4. FILSAFAT SAINS: SEBUAH PENDEKATAN QURANI
Lebih dari 750 ayat dalam Al-Quran yang merujuk pada fenomena alam, sebenarnya
memerintahkan para manusia untuk mempelajari hal-hal yang berhubungan dengan
penciptaannya serta merenungkan isinya. Al-Quran bukanlah buku tentang alam
melainkan sebuah kitab petunjuk dan pencerah umatnya. Walaupun dalam kacamata
Al-Quran tujuan utama dalam memahami alam adalah untuk mengetahui dan
mendekati tuhan, terdapat beberapa tujuan tambahan seperti untuk memahami :
Asal Usul dan Evoludi Makhluk dan Fenomena
dan apakah orang-orang kafir tidak mengetahui bahwa langit dan bumi itu
keduanya dahulu adalah suatu yang padu, kemudian kami pisahkan antara
keduanya. Dan air kami jadikan segala yang hidup. (QS. 21:30)
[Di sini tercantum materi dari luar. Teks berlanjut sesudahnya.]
Definition group_ratchet_decrypt (s : GroupRatchetState) (headerN : Z) (ciphertext : bytes)
  (signature : string) (signatureVersion : option Z) (senderSigningKeyV2 : option bytes)
  : result group_decrypted :=
  ck ← DR.b64ToBytes (Some (CK s));
  match ck return result group_decrypted with
  | None => throw "Invalid Group Chain Key"
  | Some ckBytes =>
      sg ← DR.b64ToBytes (Some signature);
      match sg return result group_decrypted with
      | None => throw "Missing signature"
      | Some signatureBytes =>
          _ ← check_signature headerN ciphertext signatureBytes signatureVersion senderSigningKeyV2
                "Invalid group message signature (v2). Potential spoofing detected!";
          if MAX_SKIP <? headerN - N s
          then throw "Too many skipped messages. Potential DoS attack." else
          let '(ckBytes, currentN, skipped) :=
            group_skip (Z.to_nat (headerN - N s)) ckBytes (N s) [] in
          r ← (if currentN =? headerN then
                 let '(nextCK, messageKey) := kdfChain ckBytes in
                 Ok (nextCK, currentN + 1, messageKey, skippedKeys s)
               else if headerN <? currentN then
                 match skippedKeys s !! pretty headerN with
                 | Some skippedMk =>
                     if bool_decide (skippedMk = ""%string)
                     then throw "Ratchet Advanced! Cannot decrypt old message" else
                     mk ← from_base64 skippedMk;
                     Ok (ckBytes, currentN, mk, delete (pretty headerN) (skippedKeys s))
                 | None => throw "Ratchet Advanced! Cannot decrypt old message"
                 end
               else throw "Message N is older than current state. Possibly replayed or already decrypted.");
          let '(ckBytes, currentN, mk, keys) := r in
          plaintext ← group_open mk ciphertext;
          let keys := foldl (fun m sk => <[pretty (gs_n sk) := gs_mk sk]> m) keys skipped in
          Ok (mkGDec (mkGroup (to_base64 ckBytes) currentN keys) plaintext skipped mk)
      end
  end.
tidak kamu perhatikan bagaimana Allah telah menciptakan tujuh langit
bertingkat-tingkat dan menciptakan padanya bulan sebagai cahaya dan
menjadikan matahari sebagai pelita. (QS. 71:15-16)
kedua ayat tesebut menunjukkan bahwa kita harus berusaha membuka asalausul dan evolusi makhluk hidup karena hal ini dapat membantu meningkatkan
keimanan manusia dan mendekatkan manusia kepada Allah SWT.